WHAT IS BEING ASKED =
Filter the material below down to the lines containing the word "GradeRecord".

- - - - - - -

(** The accumulators of the loop of [calcGPAForStudent].  [totalPoints]
    stops being a number once an inherited property is added to it. *)
Module GpaLoop.
Record acc : Set := mk { totalPoints : option Z; count : Z }.

Definition init : acc := mk (Some 0) 0.

Definition step (a : acc) (r : GradeRecord) : acc :=
  let letter := toUpperCase (or_default (g_grade r) "") in
  match gradePoints_get letter with
  | OwnPoints p => mk (Z.add p <$> totalPoints a) (count a + 1)
  | Inherited => mk None (count a + 1)
  | Missing => a
  end.
End GpaLoop.

(** The result of [calcGPAForStudent]: [null], a number, or the [NaN] that
    a non-numeric [totalPoints] would end in. *)
Inductive gpa : Set :=
| Null
| Num (x : Binary64.t)
| NaN.

Definition calcGPAForStudent (studentId : option string) (grades : list GradeRecord) : gpa :=
  let recs := List.filter (λ g, bool_decide (g_student_id g = studentId)) grades in
  if Z.of_nat (length recs) =? 0 then Null
  else
    let a := fold_left GpaLoop.step recs GpaLoop.init in
    if GpaLoop.count a =? 0 then Null
    else match GpaLoop.totalPoints a with
         | Some p => Num (Binary64.Number (Binary64.toFixed2 (Binary64.div_int p (GpaLoop.count a))))
         | None => NaN
         end.

(* ===================================================================== *)
(** ** Plain objects used as maps *)
(* ===================================================================== *)

Module JsObject.

Inductive value : Set :=
| VNum (n : Z)
| VStr (s : string).

(** The own properties of an object literal [{}] that only ever gets
    string keys, in creation order. *)
Definition t : Set := list (string * value).

Definition empty : t := [].

(** What reading [o[k]] finds: an own property, a method inherited from
    [Object.prototype], the prototype itself (through the [__proto__]
    accessor), or [undefined]. *)
Inductive read : Set :=
| ROwn (v : value)
| RMethod (name : string)
| RPrototype
| RUndefined.

Definition get (o : t) (k : string) : read :=
  match assoc k o with
  | Some v => ROwn v
  | None =>
      if String.eqb k "__proto__" then RPrototype
      else if bool_decide (k ∈ objectPrototypeNames) then RMethod k
      else RUndefined
  end.

(** The source text a built-in method converts to. *)
Definition method_text (name : string) : string :=
  ("function " ++ (if String.eqb name "constructor" then "Object" else name)
     ++ "() { [native code] }")%string.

- - - - - - -

RESPONSE TO THE EXERCISE =
Definition step (a : acc) (r : GradeRecord) : acc :=
Definition calcGPAForStudent (studentId : option string) (grades : list GradeRecord) : gpa :=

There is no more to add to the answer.